Thursday, August 13, 2015: 10:10 AM
328, Baltimore Convention Center
Christine V. Hawkes, Integrative Biology, University of Texas, Austin, TX
Kathleen K. Treseder, Ecology and Evolutionary Biology, University of California, Irvine, Irvine, CA
Background/Question/Methods

Although climate is a primary controller of microbial function, our understanding of how microbial communities will respond to climate change remains poorly understood. In part, this uncertainty arises from a lack of understanding of microbial response mechanisms and how those scale up to aggregate soil function. Environmental tracking would be facilitated if microbial communities respond to new climatic conditions via rapid physiological acclimatization, shifts in community composition, or adaptation. In contrast, historical contingencies could result from dispersal limitation or local adaptation to previous conditions. To address responses ranging from environmental tracking to historical contingency, we examined how soil microbial communities were affected by climate change at multiple scales and asked whether current or historical environment was a primary driver of the observed responses.
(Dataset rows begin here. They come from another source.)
(** * Bravyi-Kitaev transform (fermilib/transforms/_bravyi_kitaev.py)

    A shallow embedding of [bravyi_kitaev], [_transform_operator_term],
    [_transform_ladder_operator], [inline_sum] and [inline_product].

    Python objects live in a store ([heap]); a reference is an index into
    it.  The operators are the mutable objects of the program: [+=] and
    [*=] update the object bound to [seed] in place, [+] works on a deep
    copy.  Every function of the source is a computation in a
    state-and-exception monad over that store.

    Coefficients (Python [int]/[float]/[complex]) are kept abstract behind
    the class [Coefficient]: no theorem below uses a law of the
    arithmetic, except the worked example, which is run on exact Gaussian
    rationals. *)

From Stdlib Require Import ZArith QArith.
From stdpp Require Import gmap strings list fin_maps.

Local Open Scope Z_scope.
Local Open Scope nat_scope.

(** ** Coefficients *)

Class Coefficient (C : Type) := {
  c_add : C → C → C;          (* x + y *)
  c_mul : C → C → C;          (* x * y *)
  c_nonzero : C → bool;       (* abs(x) > 0. *)
  c_one : C;                  (* 1. *)
  c_j : C;                    (* 1.j *)
  c_neg_j : C;                (* -1.j *)
  c_half : C;                 (* 0.5 *)
  c_half_j : C;               (* .5j *)
  c_neg_half_j : C            (* -.5j *)
}.

(** Exact complex numbers with rational parts, kept in lowest terms. *)
Record GaussQ := { re : Q; im : Q }.

Definition gq (a b : Q) : GaussQ := {| re := Qred a; im := Qred b |}.

#[export] Instance GaussQ_coefficient : Coefficient GaussQ := {|
  c_add x y := gq (re x + re y) (im x + im y);
  c_mul x y := gq (re x * re y - im x * im y) (re x * im y + im x * re y);
  c_nonzero x := negb (Qeq_bool (re x) 0 && Qeq_bool (im x) 0);
  c_one := gq 1 0;
  c_j := gq 0 1;
  c_neg_j := gq 0 (-1);
  c_half := gq (1 # 2) 0;
  c_half_j := gq 0 (1 # 2);
  c_neg_half_j := gq 0 (- (1 # 2))
|}.

(** ** Pauli terms and the qubit-operator algebra *)

Inductive Pauli := PX | PY | PZ.

#[export] Instance Pauli_eq_dec : EqDecision Pauli.
Proof. solve_decision. Defined.

Definition Pauli_to_nat (p : Pauli) : nat :=
  match p with PX => 0 | PY => 1 | PZ => 2 end.

Definition Pauli_of_nat (n : nat) : Pauli :=
  match n with 0 => PX | 1 => PY | _ => PZ end.

#[export] Instance Pauli_countable : Countable Pauli.
Proof.
  apply (inj_countable' Pauli_to_nat Pauli_of_nat). by intros [].
Defined.

(** The key of a term in [QubitOperator.terms]: a tuple of
    [(qubit, letter)] pairs. *)
Abbreviation PauliTerm := (list (nat * Pauli)).

(** Modelled from the spec: the canonical representation of a Pauli term
    (projectq's [QubitOperator], "order-independent within a term"): the
    constructor sorts the pairs by qubit index, keeping the given order
    among equal indices. *)
Fixpoint insert_local (x : nat * Pauli) (t : PauliTerm) : PauliTerm :=
  match t with
  | [] => [x]
  | y :: t' => if decide (x.1 ≤ y.1) then x :: y :: t' else y :: insert_local x t'
  end.

(** Modelled from the spec: the key under which the constructor stores
    the term [t]. *)
Definition sort_term (t : PauliTerm) : PauliTerm := foldr insert_local [] t.

Section Algebra.
Context {C : Type} `{!Coefficient C}.

#[local] Abbreviation QTerms := (gmap PauliTerm C).

(** Modelled from the spec: [QubitOperator(term, coefficient)] holds the
    single Pauli term [term] with [coefficient]; [QubitOperator()] is
    the zero operator and [QubitOperator((), c)] the identity scaled by
    [c]. *)
Definition single_term (term : PauliTerm) (coefficient : C) : QTerms :=
  {[ sort_term term := coefficient ]}.

(** Modelled from the spec: addition is "term-wise coefficient
    accumulation, merging identical Pauli terms"; "zero-coefficient terms
    produced by cancellation during multiplication/summation are dropped
    by the algebra collaborator". *)
Definition add_coefficients (self addend : option C) : option C :=
  match self, addend with
  | Some s, Some a =>
      if c_nonzero (c_add a s) then Some (c_add s a) else None
  | Some s, None => Some s
  | None, a => a
  end.

(** Modelled from the spec: the terms of [self] after [self += addend]. *)
Definition terms_iadd (self addend : QTerms) : QTerms :=
  merge add_coefficients self addend.

(** Modelled from the spec: the single-qubit Pauli algebra
    "XX=YY=ZZ=I, XY=iZ, YX=-iZ, YZ=iX, ZY=-iX, ZX=iY, XZ=-iY"; [None]
    stands for the identity. *)
Definition pauli_product (l r : Pauli) : C * option Pauli :=
  match l, r with
  | PX, PX | PY, PY | PZ, PZ => (c_one, None)
  | PX, PY => (c_j, Some PZ)
  | PY, PX => (c_neg_j, Some PZ)
  | PY, PZ => (c_j, Some PX)
  | PZ, PY => (c_neg_j, Some PX)
  | PZ, PX => (c_j, Some PY)
  | PX, PZ => (c_neg_j, Some PY)
  end.

(** Modelled from the spec: the product of two canonical Pauli terms,
    "term concatenation with Pauli-algebra reduction": the two sorted
    tuples are merged and letters on the same qubit are multiplied. *)
Fixpoint term_product (left : PauliTerm) : PauliTerm → C → PauliTerm * C :=
  fix go (right : PauliTerm) (coefficient : C) {struct right} :=
    match left, right with
    | [], _ => (right, coefficient)
    | _, [] => (left, coefficient)
    | (lq, lop) :: left', (rq, rop) :: right' =>
        if decide (lq = rq) then
          match pauli_product lop rop with
          | (scalar, Some op) =>
              let '(t, c) := term_product left' right' (c_mul coefficient scalar) in
              ((lq, op) :: t, c)
          | (_, None) => term_product left' right' coefficient
          end
        else if decide (rq < lq) then
          let '(t, c) := go right' coefficient in ((rq, rop) :: t, c)
        else
          let '(t, c) := term_product left' right coefficient in
          ((lq, lop) :: t, c)
    end.

(** Modelled from the spec: multiplication combines every pair of terms,
    "combining coefficients multiplicatively"; equal products are
    accumulated as in addition.  No theorem below depends on what happens
    to products that cancel. *)
Definition accumulate (result : QTerms) (entry : PauliTerm * C) : QTerms :=
  partial_alter (λ old, add_coefficients old (Some entry.2)) entry.1 result.

(** Modelled from the spec: the terms of [self] after
    [self *= multiplier]. *)
Definition terms_imul (self multiplier : QTerms) : QTerms :=
  foldl accumulate ∅
    (l ← map_to_list self; r ← map_to_list multiplier;
     [term_product l.1 r.1 (c_mul l.2 r.2)]).

End Algebra.

(** ** Objects, store and exceptions *)

Inductive exn :=
  | ValueError (msg : string)
  | TypeError (msg : string)
  | IndexError
  | KeyError.

Inductive outcome (A : Type) :=
  | Returned (a : A)
  | Raised (e : exn).
Arguments Returned {A} a.
Arguments Raised {A} e.

(** A node of the Fenwick tree, as far as the transform reads it:
    [node.index]. *)
Record FenwickNode := { index : nat }.

(** Modelled from the spec: the built Fenwick tree
    (fermilib/transforms/_fenwick_tree.py is not among the sources) is
    immutable and answers three queries, each a pure function of the
    queried index; "querying an index outside [0, n_qubits) is an
    error (OutOfRange)", here [None]. *)
Record Fenwick := {
  get_parity_set : nat → option (list FenwickNode);
  get_update_set : nat → option (list FenwickNode);
  get_remainder_set : nat → option (list FenwickNode)
}.

(** A ladder operator is a tuple [(mode, raising-vs-lowering)]; a term of
    a [FermionOperator] is a tuple of ladder operators. *)
Abbreviation LadderOperator := (nat * nat)%type.
Abbreviation FermionTerm := (list (nat * nat)).

Abbreviation loc := nat.

Section Transform.
Context {C : Type} `{!Coefficient C}.

(** What [FenwickTree.__init__] builds for a number of qubits. *)
Variable fenwick : Z → Fenwick.

(** [FermionOperator.terms] is a dict from terms to coefficients.  It is
    kept as the list of its items, in the order in which the dict yields
    them: the transform iterates over it, and the in-place sum depends on
    that order.  The keys of a dict are distinct ([NoDup terms.*1]). *)
Inductive object :=
  | FermionOperator_obj (terms : list (FermionTerm * C))
  | QubitOperator_obj (terms : gmap PauliTerm C)
  | FenwickTree_obj (tree : Fenwick).

(** The store: a reference is a position in it. *)
#[local] Abbreviation heap := (list object).

(** Computations: read and update the store, return a value or raise. *)
Definition M (A : Type) : Type := heap → outcome A * heap.

#[export] Instance M_ret : MRet M := λ A a h, (Returned a, h).

#[export] Instance M_bind : MBind M := λ A B f m h,
  match m h with
  | (Returned a, h') => f a h'
  | (Raised e, h') => (Raised e, h')
  end.

Definition raise {A} (e : exn) : M A := λ h, (Raised e, h).

Definition lift {A} (o : outcome A) : M A := λ h, (o, h).

(** The result of a Fenwick query; out of range raises. *)
Definition query_result {A} (o : option A) : outcome A :=
  match o with
  | Some a => Returned a
  | None => Raised IndexError
  end.

(** A new object gets the next free reference. *)
Definition alloc (o : object) : M loc := λ h, (Returned (length h), h ++ [o]).

Definition load (l : loc) : M object := λ h,
  match h !! l with
  | Some o => (Returned o, h)
  | None => (Raised (TypeError "no such object"), h)
  end.

Definition store (l : loc) (o : object) : M () := λ h, (Returned (), <[l := o]> h).

(** [self.terms] of a [QubitOperator]. *)
Definition qubit_terms (self : loc) : M (gmap PauliTerm C) :=
  o ← load self;
  match o with
  | QubitOperator_obj terms => mret terms
  | _ => raise (TypeError "not a QubitOperator")
  end.

(** [operator.terms] of a [FermionOperator], the documented argument of
    [bravyi_kitaev]; other objects are outside the model and raise. *)
Definition fermion_terms (operator : loc) : M (list (FermionTerm * C)) :=
  o ← load operator;
  match o with
  | FermionOperator_obj terms => mret terms
  | _ => raise (TypeError "Operator of invalid type.")
  end.

Definition fenwick_of (fenwick_tree : loc) : M Fenwick :=
  o ← load fenwick_tree;
  match o with
  | FenwickTree_obj tree => mret tree
  | _ => raise (TypeError "not a FenwickTree")
  end.

(** ** The collaborators on the store

    projectq's [QubitOperator], fermilib's [FenwickTree] and
    [count_qubits] are not among the sources. *)

(** Modelled from the spec: [QubitOperator(term=None, coefficient=1.)]
    creates an operator; without a term, the zero operator. *)
Definition QubitOperator (term : option PauliTerm) (coefficient : C) : M loc :=
  alloc (QubitOperator_obj
           match term with
           | None => ∅
           | Some t => single_term t coefficient
           end).

(** Modelled from the spec: [self += addend] ("in-place accumulation")
    updates [self] and returns it. *)
Definition QubitOperator_iadd (self addend : loc) : M loc :=
  terms ← qubit_terms self;
  o ← load addend;
  match o with
  | QubitOperator_obj addend_terms =>
      _ ← store self (QubitOperator_obj (terms_iadd terms addend_terms));
      mret self
  | _ => raise (TypeError "Cannot add invalid type to QubitOperator.")
  end.

(** Modelled from the spec: [self + addend] is a new operator, [+=] on a
    copy of [self]. *)
Definition QubitOperator_add (self addend : loc) : M loc :=
  terms ← qubit_terms self;
  summand ← alloc (QubitOperator_obj terms);
  QubitOperator_iadd summand addend.

(** Modelled from the spec: [self *= multiplier] ("in-place
    multiplication") updates [self] and returns it. *)
Definition QubitOperator_imul (self multiplier : loc) : M loc :=
  terms ← qubit_terms self;
  o ← load multiplier;
  match o with
  | QubitOperator_obj multiplier_terms =>
      _ ← store self (QubitOperator_obj (terms_imul terms multiplier_terms));
      mret self
  | _ => raise (TypeError "Cannot in-place multiply term of invalid type.")
  end.

(** Modelled from the spec: [FenwickTree(n_qubits)] builds a tree, with
    "no side effects beyond allocating the tree's internal node
    structures".  Construction fails "if n_qubits < 0" only;
    [bravyi_kitaev] never asks for such a tree. *)
Definition FenwickTree (n_qubits : Z) : M loc :=
  alloc (FenwickTree_obj (fenwick n_qubits)).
We used a combination of lab incubations, reciprocal transplants, and climate manipulations to approach this problem. 

Results/Conclusions

Soil microbial community composition and function were strongly associated with historical conditions. Across a rainfall gradient, two-thirds of the variation in community composition was explained by mean annual precipitation. In experimental lab manipulations over one year, soil functional responses were constrained by historical rainfall, with a lower functional capacity in soils from drier sites regardless of current moisture. Historical effects held even after 18 months in reciprocal transplant common gardens in the field. Furthermore, when rainfall was manipulated at a single site over 4 years, new legacies did not develop. Overall, these findings are consistent with historical environmental conditions acting as a strong filter and constraining how microbial community composition and physiological respond to climate change. Placing the ecological and evolutionary dynamics of microbial communities in the context of historical and future environmental variation may thus provide us with a framework for improving prediction of ecosystem responses to climate change.